Increased Resource Use in Lung Transplant Admissions in the Lung Allocation Score Era AMERICAN JOURNAL OF RESPIRATORY AND CRITICAL CARE MEDICINE Maxwelll, B. G., Mooney, J. J., Lee, P. H., Levitt, J. E., Chhatwani, L., Nicolls, M. R., Zamora, M. R., Valentine, V., Weill, D., Dhillon, G. S. 2015; 191 (3): 302-308


Rationale: In 2005, the lung allocation score (LAS) was implemented to prioritize organ allocation to minimize waiting-list mortality and maximize one-year survival. It resulted in transplantation of older and sicker patients without changing one-year survival. Its effect on resource utilization is unknown. Objective: To determine changes in resource utilization over time in lung transplant admissions Methods: Solid organ transplant recipients were identified within the Nationwide Inpatient Sample (NIS) data from 2000 to 2011. Joinpoint regression methodology was performed to identify a time point of change in mean total hospital charges amongst lung transplant and other solid organ transplant recipients. Two temporal lung transplant recipient cohorts identified by joinpoint regression were compared for baseline characteristics and resource utilization, including total charges for index hospitalization, charges per day, length of stay, discharge disposition, tracheostomy, and need for extracorporeal membrane oxygenation (ECMO). Measurements and Main Results: A significant point of increased total hospital charges occurred for lung transplant recipients in 2005, corresponding to LAS implementation, that was not seen in other solid organ transplant recipients.

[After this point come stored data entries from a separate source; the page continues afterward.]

(* ===== verification/GcHeap.v ===== *)
(** * Collecting the heap of an actor ([try_gc] of [actor/actor.c])

    The heap of [Heap.v] is what [Gc.v] needs of a heap: addresses in its objects can be marked.
    Hence a collection, which traces the references of the actor, marks what others count and
    sweeps the heap, keeps every object that others count. *)
From stdpp Require Import gmap.
From S2P Require Import Prelude Store Pool PageMap Chunk ChunkSort Heap HeapInv HeapAlloc HeapSweep HeapGc.
From S2P Require Import Sum ObjectMap Gc GcCount GcTrace GcMsg GcRound.
Local Open Scope Z_scope.
Local Open Scope c_scope.

Section heap.
Context {P M : Type} `{PO : PoolOps P} `{PMO : PageMapOps M} `{FI : Finalisers}.
Context (actor : Z) (uninit : Z -> Z) (heap_initialgc : Z) (nextgc_times : Z -> Z).
Abbreviation state := (state P M).

Definition state_mark (s : state) (p : Z) : outcome (state * bool) :=
  '(s, r) ← run_mark s (Mark p); Ret (s, default false r).
Definition state_mark_shallow (s : state) (p : Z) : outcome state :=
  '(s, _) ← run_mark s (Mark_shallow p); Ret s.

#[export] Instance state_heap : MarkHeap state := {
  heap_mark := state_mark;
  heap_mark_shallow := state_mark_shallow;
  heap_used := ponyint_heap_used
}.

(** The collection of an actor, when the heap has grown enough: its tables, its heap and the
    messages that are sent. *)
Definition try_gc `{TY : Types} `{EN : Enumeration} (actor_noblock : bool) (mem : object_memory) (fuel : nat)
    (g : gc_t) (s : state) (roots : list trace_call) : outcome (gc_t * state * list (Z * gc_msg)) :=
  let (s, started) := ponyint_heap_startgc s in
  if negb started then Ret (g, s, [])
  else
    let num_actor_references := Z.of_nat (base.size (gc_foreign g)) in
    c ← (c ← ponyint_gc_mark (context actor g s);
         c ← run_traces actor_noblock mem c roots;
         ponyint_mark_done actor_noblock mem fuel c);
    let num_actor_references_deleted := num_actor_references ⊟ Z.of_nat (base.size (gc_foreign (gc c))) in
    s ← ponyint_heap_endgc actor uninit heap_initialgc nextgc_times (Gc.heap c) num_actor_references_deleted;
    Ret (gc c, s, sent c).

(** ** The heap that is marked *)
Context (outside : list range) (others : Z -> Z).
Abbreviation heap_ok := (heap_ok (P:=P) (M:=M) outside others).
Abbreviation marking := (marking (P:=P) (M:=M) outside others).

Definition with_used (s : state) (n : Z) : state := Heap.set_heap s (set_used (Heap.heap s) n).

Lemma with_used_ok s n : heap_ok s -> heap_ok (with_used s n).
Proof. intros W. eapply world_state; [exact W|done..|]. by destruct (world_lists_ok _ _ _ _ _ W). Qed.

Section laws.
Context (s0 : state) (W0 : heap_ok s0).

(** The objects at the start of the collection that have an address. *)
Definition object_at (p : Z) (o : heap_object) : Prop := o ∈ heap_objects s0 /\ in_range (o_range o) p.

(** A heap that is being marked. *)
Definition marks_of (s : state) (ext int : gset Z) : Prop := exists n, marking (with_used s0 n) s ext int.
Definition state_owns (s : state) (p : Z) : Prop := (exists ext int, marks_of s ext int) /\ exists o, object_at p o.
Definition state_marked (s : state) (p : Z) : Prop :=
  (exists ext int, marks_of s ext int) /\
  exists o, object_at p o /\ forall ext int, marks_of s ext int -> o_addr o ∈ ext ∪ int.

(** Whether an object is marked is in the chunk. *)
Lemma marks_unique s ext int ext' int' p o :
  marks_of s ext int -> marks_of s ext' int' -> object_at p o -> o_addr o ∈ ext ∪ int -> o_addr o ∈ ext' ∪ int'.
Proof.
  intros [n Hm] [n' Hm'] [Ho Hp] Hin.
  destruct (live_located _ _ _ _ _ _ _ W0 Ho Hp) as (c & k0 & i & _ & _ & Hc & Ek0 & _ & (Hi & Hall & _) & _ & _ &
    Eo).
  destruct (mg_marks _ _ _ _ _ _ Hm c k0 Hc Ek0) as (k & Ek & [_ _ M1]).
  destruct (mg_marks _ _ _ _ _ _ Hm' c k0 Hc Ek0) as (k' & Ek' & [_ _ M2]).
  assert (k' = k) as -> by congruence. subst o. cbn [slot_object o_addr] in *.
  destruct (v_dirty (view k)).
  - destruct M1 as [_ M1]. by destruct (M1 i Hall).
  - destruct (M1 i ltac:(lia)) as [A1 A2], (M2 i ltac:(lia)) as [B1 B2]. rewrite B1 in A1. rewrite B2 in A2.
    rewrite Hall in A1, A2.
    cbn in A1, A2.
    assert (forall (a : Z) (X Y : gset Z), bool_decide (a ∉ X) = bool_decide (a ∉ Y) -> a ∈ Y -> a ∈ X) as Hsame.
    { intros a X Y E Ha. apply dec_stable. intros Hn. rewrite bool_decide_true in E by done. symmetry in E.
      by apply bool_decide_eq_true in E. }
    rewrite elem_of_union in *. destruct Hin; [left|right]; by eapply Hsame.
Qed.

(** A mark of an address of an object. *)
Lemma run_mark_marks s call p :
  mark_address call = p -> state_owns s p ->
  exists s' r, run_mark s call = Ret (s', r) /\ (forall q, state_owns s q -> state_owns s' q) /\
    (forall q, state_marked s q -> state_marked s' q) /\ state_marked s' p.
Proof.
  intros <- [(ext & int & n & Hm) (o & Ho)].
  destruct (run_mark_spec uninit nextgc_times outside others (with_used s0 n) s ext int call o) as (s' & Es & Hm').
  - by apply with_used_ok.
  - done.
  - exact Ho.
  - assert (marks_of s' (mark_ext call o ext) (mark_int call o int)) as Hs' by by exists n.
    assert (exists ext int, marks_of s' ext int) as Hex by by eexists _, _.
    assert (forall a, a ∈ ext ∪ int \/ a = o_addr o -> a ∈ mark_ext call o ext ∪ mark_int call o int) as Hin.
    { intros a Ha. unfold mark_ext, mark_int. destruct call as [q|q]; [destruct (q =? o_addr o)|]; set_solver. }
    eexists _, _. split; [exact Es|]. split; [by intros q [_ Hq]|]. split.
    + intros q [_ (o2 & Ho2 & Hq)]. split; [done|]. exists o2. split; [done|]. intros e i Hei.
      apply (marks_unique s' _ _ _ _ q o2 Hs' Hei Ho2), Hin. left. apply Hq. by exists n.
    + split; [done|]. exists o. split; [exact Ho|]. intros e i Hei.
      apply (marks_unique s' _ _ _ _ _ o Hs' Hei Ho), Hin. by right.
Qed.

#[export] Program Instance state_heap_laws : MarkHeapLaws state := {|
  heap_owns := state_owns;
  heap_marked := state_marked
|}.
Next Obligation.
  intros h p Hp. destruct (run_mark_marks h (Mark p) p eq_refl Hp) as (s & r & E & H1 & _).
  unfold state_mark. cbn. unfold state_mark. rewrite E. cbn. eexists _, _. by split.
Qed.
Next Obligation.
  intros h p Hp. destruct (run_mark_marks h (Mark_shallow p) p eq_refl Hp) as (s & r & E & H1 & H2 & H3).
  cbn. unfold state_mark_shallow. rewrite E. cbn. eexists. split; [done|]. split; [done|]. auto.
Qed.
Next Obligation.
  intros h n q [(ext & int & m & Hm) Hq]. split; [|done]. exists ext, int, (m ⊞ n).
  cbn. unfold ponyint_heap_used, add_used. destruct Hm as [M1 M2 M3 M4 M5 M6]. split; cbn; try done.
  - by rewrite M1.
  - eapply world_state; [exact M4|done..|]. by destruct (world_lists_ok _ _ _ _ _ M4).
Qed.
End laws.

(** ** A collection of the tables and of the heap *)
Context `{TY : Types} `{EN : Enumeration} (actor_noblock : bool) (mem : object_memory).
Context (F : nat) (HF : forall tr p, (List.length (allocations tr p) <= F)%nat).

Definition in_object (s : state) (p : Z) : Prop := exists o, object_at s p o.

Lemma startgc_ok s : heap_ok s -> let s1 := (ponyint_heap_startgc s).1 in
  heap_ok s1 /\ heap_objects s1 = heap_objects s.
Proof.
  intros W s1. unfold s1, ponyint_heap_startgc. destruct (used (Heap.heap s) <=? next_gc (Heap.heap s)); [done|].
  split; [by apply with_used_ok|done].
Qed.

Lemma marks_of_start s : heap_ok s -> marks_of s s ∅ ∅.
Proof.
  intros W. exists (used (Heap.heap s)).
  assert (with_used s (used (Heap.heap s)) = s) as -> by (by destruct s as [? ? ? [] ?]).
  by apply marking_start.
Qed.

(** C15 What others count is not freed: when an actor collects, of each address that it counts
    for others the object is in the heap after the collection as it was before; the tables and
    the heap are well formed again and no assertion fails.  A collection may run out of memory
    in a finaliser that allocates. *)
Theorem counted_objects_survive fuel N g s roots p :
  heap_ok s -> actor <> NULL -> gc_ready N actor g -> 0 <= N < 2 ^ 62 -> gc_mark g < 2 ^ 32 - 2 ->
  (forall q, owner mem q = Some actor -> in_object s q) -> (forall q, 0 < own_count g (Some q) -> in_object s q) ->
  (forall a, pendingdestroy mem a = false) ->
  Z.of_nat (List.length (heap_objects s)) * (1 + Z.of_nat F) <= INT32_MAX ->
  0 < own_count g (Some p) ->
  match try_gc actor_noblock mem fuel g s roots with
  | Ret (g', s', _) => gc_ready (N + 256) actor g' /\ heap_ok s' /\ exists o, object_at s p o /\ object_at s' p o
  | NoFuel | Exit => True
  | Abort => False
  end.
Proof.
  intros W Ha Hg HN Hm Hown Hcount Hpd Hb Hp. unfold try_gc. pose proof (startgc_ok s W) as [W1 E1].
  destruct (ponyint_heap_startgc s) as [s1 []]; cbn [fst negb] in *.
  2: { split; [|split; [done|]]; [|destruct (Hcount p Hp) as [o Ho]; exists o; split; [done|]; destruct Ho; split;
    [by rewrite E1|done]].
       destruct Hg as [R1 R2 R3 R4 R5]. split; try done; intros; [specialize (R4 k)|specialize (R5 B k)]; lia. }
  assert (forall q, in_object s q -> state_owns s1 s1 q) as Howns.
  { intros q (o & Ho & Hq). split; [exists ∅, ∅; by apply marks_of_start|]. exists o. split; [by rewrite E1|done]. }
  pose proof (collect_round_spec (ML := state_heap_laws s1 W1) actor_noblock mem fuel N actor g s1 roots
    (proj1 HN) Ha Hg (proj2 HN) Hm ltac:(intros q Hq; by apply Howns, Hown) ltac:(intros q Hq;
      by apply Howns, Hcount) Hpd) as Hr.
  match type of Hr with match ?o with _ => _ end => destruct o as [c| | |] end; cbn [mbind outcome_bind]; try done.
  destruct Hr as [Hr Hmk]. destruct (Hmk p Hp) as [(ext & int & n & Hmg) (o & Ho & Hin)].
  pose proof (endgc_spec actor uninit heap_initialgc nextgc_times outside others F HF (with_used s1 n) (Gc.heap c)
    ext int
    (with_used_ok s1 n W1) Hmg) as Hend.
  change (heap_objects (with_used s1 n)) with (heap_objects s1) in Hend. rewrite E1 in Hend.
  specialize (Hend (Z.of_nat (base.size (gc_foreign g)) ⊟ Z.of_nat (base.size (gc_foreign (gc c)))) Hb).
  destruct (ponyint_heap_endgc actor uninit heap_initialgc nextgc_times (Gc.heap c) _) as [s3| | |];
    cbn [mbind outcome_bind or_oom] in *;
    try done.
  split; [apply Hr|]. destruct Hend as [H1 (tr & stay & _ & _ & H2 & _)]. split; [done|]. exists o.
  destruct Ho as [Ho Hop]. rewrite E1 in Ho. split; [done|]. split; [|done]. rewrite H2. apply elem_of_app. left.
  apply list_elem_of_filter. split; [|done]. apply Hin. by exists n.
Qed.
End heap.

Total transplant hospital charges increased by 40% in the post-LAS cohort [$569,942 ($53,229) vs. $407,489 ($28,360)] along with an increased median length of stay, daily charges, and discharge disposition other than to home. Post-LAS recipients also had higher post-transplant utilization of ECMO (OR 2.35, 95% CI 1.56, 3.55) and higher incidence of tracheostomy (OR 1.52, 95% CI 1.22, 1.89). Conclusions: LAS implementation is associated with a significant increase in resource utilization during index hospitalization for lung transplant.